I will be creating a video teaching series on how to study God’s Word correctly and faithfully to how it was written. I highly recommend getting an education at Urshan Graduate School of Theology if you can. If you cannot go that route, find an excellent teacher who can mentor you and train you how to study and teach well.

The evangelist

Many times a successful church plant does not begin with an evangelist. Now, you would think that this role would be vital to reaching a community for Christ. How can you have a harvest without a harvester? Well, yes, you have to have an evangelist. What I said was that the work often does not begin with an evangelist.

Many church leaders will tell you that it only takes one person to grow a large congregation. That one person often comes from the local community. The missionary comes into an area, finds this person and wins him or her to the Lord. The woman at the well is a good example. Jesus did not evangelize her community; she did. All He had to do was win her. The evangelist often can begin with little training other than a testimony of “Jesus changed my life; come and meet Him for yourself.” If I had to go into a community to start a new work without an evangelist-type person, I would set to find and convert that person right away. Each situation is different. You need evangelists. Notice that this is the first work the disciples did after Jesus called them His apostles: they went out evangelizing the communities with the good news of the Kingdom!

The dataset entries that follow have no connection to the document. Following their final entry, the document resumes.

(** * step-3 of dealii-cdr: the distributed convection-diffusion-reaction driver

    A shallow embedding of [src/step-3/step-3.cc]: the class [CDRProblem<dim>]
    with its constructor, [setup_geometry], [setup_matrices], [time_iterate]
    and [run].  The program is a thin driver over deal.II, Trilinos and the
    assemblers of [common/]; those collaborators are an interface here
    ([Arith] for double arithmetic, [Backend] for the library calls), and
    the calls whose order, number and arguments matter (assemblies, time
    advances, solver calls, file output) are logged as [Event]s. *)

From Stdlib Require Import ZArith List String Ascii Bool Lia.
From Stdlib Require Import QArith Qcanon.
From Stdlib Require Import Floats Uint63.
Import ListNotations.

Local Open Scope string_scope.
Local Open Scope Z_scope.

(** ** Machine integers *)

(** [std::size_t] on the 64-bit targets deal.II supports. *)
Definition size_t_modulus : Z := 2 ^ 64.

Definition size_t_wrap (z : Z) : Z := z mod size_t_modulus.

(** [std::string::npos], i.e. [static_cast<size_t>(-1)]. *)
Definition npos : Z := size_t_modulus - 1.

(** [unsigned int]. *)
Definition uint_modulus : Z := 2 ^ 32.

Definition uint_wrap (z : Z) : Z := z mod uint_modulus.

Definition is_uint (z : Z) : Prop := 0 <= z < uint_modulus.

(** [numbers::invalid_unsigned_int], the default [digits] argument of
    [Utilities::int_to_string]. *)
Definition invalid_unsigned_int : Z := uint_modulus - 1.

(** [numbers::flat_manifold_id], the manifold id every freshly generated cell
    and face carries. *)
Definition flat_manifold_id : Z := uint_modulus - 1.

(** [constexpr int manifold_id {0};] *)
Definition manifold_id : Z := 0.

(** ** [std::string] *)

Definition size (s : string) : Z := Z.of_nat (String.length s).

Fixpoint find_from (c : ascii) (s : string) (i : Z) : Z :=
  match s with
  | EmptyString => npos
  | String a s' => if Ascii.eqb a c then i else find_from c s' (i + 1)
  end.

(** [s.find_first_of(",")] for a one-character set: the index of the first
    occurrence, [npos] when there is none. *)
Definition find_first_of (s : string) (c : ascii) : Z := find_from c s 0.

Fixpoint drop (n : nat) (s : string) : string :=
  match n, s with
  | O, _ => s
  | S n', String _ s' => drop n' s'
  | S _, EmptyString => EmptyString
  end.

Fixpoint take (n : nat) (s : string) : string :=
  match n, s with
  | S n', String a s' => String a (take n' s')
  | _, _ => EmptyString
  end.

(** Exceptions and faults that end the run. *)
Inductive Exception : Type :=
| ExcNotImplemented
| std_out_of_range
| ExcInvalidExpressionSize
| ExcParseError
| NoConvergence
| DivisionByZero.

(** How a piece of the program ends: normally, by an uncaught exception, or
    (for the loops of the model only) by running out of fuel. *)
Inductive Result (A : Type) : Type :=
| Ok (a : A)
| Abort (e : Exception)
| OutOfFuel.

Arguments Ok {A} a.
Arguments Abort {A} e.
Arguments OutOfFuel {A}.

Team leadership is not a new thing.

This balanced ministry is not just a New Testament concept. Under the old covenant, the people had a king/judge, prophet, captain (of the army), and priest/teacher. Examples: Moses (leader and prophet), Joshua (captain), and Aaron (priest/teacher); Deborah (leader , prophet, and teacher), and Barak (captain); Josiah (king/captain), Huldah (prophet), and Hilkiah the priest (side note: Zephaniah was prophesying during this time, but the young king went to Huldah for the vision from God; sadly, it appears Josiah later died trying to be the army captain too). Many times leaders had to do double duty because people were not responding to the call of God. When all four of these individuals were living to the glory of God, the kingdom thrived. How much more so in the eternal Kingdom!

The prophet

So, could we say we are only ready to plant a church when we have a team of people united with a call of God to work in a certain area? The missionary will be the administrator who organizes and oversees the launch of this work. Essential to this mission is the prophet/prayer-leader/person-with-the-clear-vision-for-the-work. They need a good preacher who can reach the lost souls (or train one up quickly). And the team needs a teacher who can shepherd those new believers in a steady diet of God’s Word.

The apostle

What is the difference between an apostle/missionary and a pastor? Many times the person we call “pastor” in a church is actually the “sent one” or missionary to that region. The missionary role is to care for the work as a whole. The shepherding role is to care for each individual directly. The missionary has less personal contact with the sheep and often comes across as more harsh or insensitive (think of the Apostle Paul). The shepherd-teacher is on the personal level, caring, tending, correcting gently, and feeding well.

Which of these roles is the Lord preparing you for? It might be many years coming, but you are called to serve. Develop that gift now so you are ready when the time comes.